Em janeiro deste ano, o futebolista argentino Leandro Paredes foi transferido do Zenit de São Petersburgo para o Paris Saint-Germain (PSG), num negócio de cerca de 40 milhões de euros. De acordo com as regras do mecanismo de solidariedade da FIFA, o Boca Juniors, clube argentino que formou o jogador, teria direito a receber uma percentagem da venda no valor de 3,5%, que correspondem a aproximadamente 1,4 milhões de euros. PSG e Boca Juniors concordaram em dividir o pagamento em três fases, tendo a primeira ficado agendada para dia 6 de março. No entanto, o Boca Juniors nunca chegou a receber o pagamento de quase 520 mil euros que o clube francês confirmou ter enviado.

Foi então aberta uma investigação às trocas de correspondência e aos documentos enviados pelo clube francês, como prova de que o pagamento tinha sido realizado. Num dos documentos que confirmava a transferência foram descobertos e-mails, supostamente enviados pelo Boca Juniors, que apresentavam pequenas modificações quase impercetíveis. Segundo um jornal argentino que teve acesso aos documentos do caso, uma única letra diferenciava o endereço de e-mail fraudulento do legítimo. Desta forma, as instruções provenientes destes endereços fictícios continham dados falsos.

Depois de analisar os documentos, o clube argentino descobriu que o dinheiro tinha inicialmente passado por uma conta bancária de Nova Iorque, que pertencia à empresa mexicana Vector Casa de Bolsa. De seguida, foi enviado para uma conta bancária no México, de uma outra empresa com o nome OM - Soluções de TI, SA.
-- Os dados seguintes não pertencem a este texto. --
(** * osc-bsu-backup: a shallow embedding of [osc_bsu_backup/bsu_backup.py]

    The module talks to an EC2-compatible API through a boto3 client and
    keeps no state of its own.  The embedding threads an explicit [World]
    (the remote account, the local clock, the record of API calls issued
    and the log) through a state-and-exception monad, so that every Python
    function becomes an executable Rocq function of the same name. *)

From Stdlib Require Import ZArith List String Ascii Bool Lia.
From Stdlib Require Import Permutation Sorted.
Import ListNotations.

Local Open Scope string_scope.
Local Open Scope list_scope.
Local Open Scope Z_scope.

(** ** Dates ([datetime.datetime], [datetime.timedelta]) *)

(** An aware UTC [datetime]: the fields CPython stores. *)
Record datetime := mkdatetime {
  year : Z; month : Z; day : Z;
  hour : Z; minute : Z; second : Z; microsecond : Z
}.

(** A normalised [timedelta]: [0 <= seconds < 86400] and
    [0 <= microseconds < 10^6]; [days] carries the sign. *)
Record timedelta := mktimedelta { days : Z; seconds : Z; microseconds : Z }.

Definition _is_leap (y : Z) : bool :=
  (y mod 4 =? 0) && (negb (y mod 100 =? 0) || (y mod 400 =? 0)).

Definition _days_before_year (y : Z) : Z :=
  let y := y - 1 in y * 365 + y / 4 - y / 100 + y / 400.

Definition _DAYS_BEFORE_MONTH : list Z :=
  [0; 0; 31; 59; 90; 120; 151; 181; 212; 243; 273; 304; 334].

Definition _days_before_month (y m : Z) : Z :=
  nth (Z.to_nat m) _DAYS_BEFORE_MONTH 0
  + (if (2 <? m) && _is_leap y then 1 else 0).

Definition _ymd2ord (y m d : Z) : Z :=
  _days_before_year y + _days_before_month y m + d.

Definition toordinal (t : datetime) : Z := _ymd2ord (year t) (month t) (day t).

(** [timedelta(days, seconds, microseconds)]: the constructor carries
    microseconds into seconds and seconds into days with floor division. *)
Definition timedelta_new (d s us : Z) : timedelta :=
  let s := s + us / 1000000 in
  let us := us mod 1000000 in
  let d := d + s / 86400 in
  let s := s mod 86400 in
  mktimedelta d s us.

(** [a - b] for two aware datetimes of the same (UTC) offset. *)
Definition datetime_sub (a b : datetime) : timedelta :=
  let secs1 := second a + minute a * 60 + hour a * 3600 in
  let secs2 := second b + minute b * 60 + hour b * 3600 in
  timedelta_new (toordinal a - toordinal b) (secs1 - secs2)
                (microsecond a - microsecond b).

(** Microseconds since the proleptic day 0: the instant a datetime names. *)
Definition instant (t : datetime) : Z :=
  ((toordinal t * 86400) + (second t + minute t * 60 + hour t * 3600)) * 1000000
  + microsecond t.

Definition DAY_US : Z := 86400 * 1000000.

(** Zero-padded decimal fields of [strftime]. *)
Definition digit (z : Z) : ascii := ascii_of_nat (48 + Z.to_nat (z mod 10)).

Definition pad2 (z : Z) : string :=
  String (digit (z / 10)) (String (digit z) EmptyString).

Definition pad4 (z : Z) : string :=
  String (digit (z / 1000)) (String (digit (z / 100)) (pad2 z)).

(** [t.strftime('%Y-%m-%d %H:%M:%S %Z')] for a UTC datetime
    (years of four digits, as [datetime.now] yields). *)
Definition strftime (t : datetime) : string :=
  (pad4 (year t) ++ "-" ++ pad2 (month t) ++ "-" ++ pad2 (day t) ++ " "
   ++ pad2 (hour t) ++ ":" ++ pad2 (minute t) ++ ":" ++ pad2 (second t)
   ++ " UTC")%string.

(** ** Data returned by the remote API *)

Record Tag := mkTag { Key : string; Value : string }.

Record Filter := mkFilter { Name : string; Values : list string }.

Module Snapshot.
Record t := mk {
  SnapshotId : string;
  VolumeId : string;
  StartTime : datetime;
  Description : string
}.
End Snapshot.

Module Ebs.
Record t := mk { VolumeId : string }.
End Ebs.

Module BlockDeviceMapping.
Record t := mk { DeviceName : string; Ebs : Ebs.t }.
End BlockDeviceMapping.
Na sequência do ciberataque, o Boca Juniors apresentou queixa na justiça argentina. De acordo com as últimas revelações, o hacker poderá ter tido acesso ao e-mail de um colaborador dos clubes, obtendo dessa forma todas as informações necessárias para aplicar os métodos de engenharia social de forma eficaz. Até ao momento ainda não é conhecido o autor do golpe, pelo que as buscas continuam a decorrer.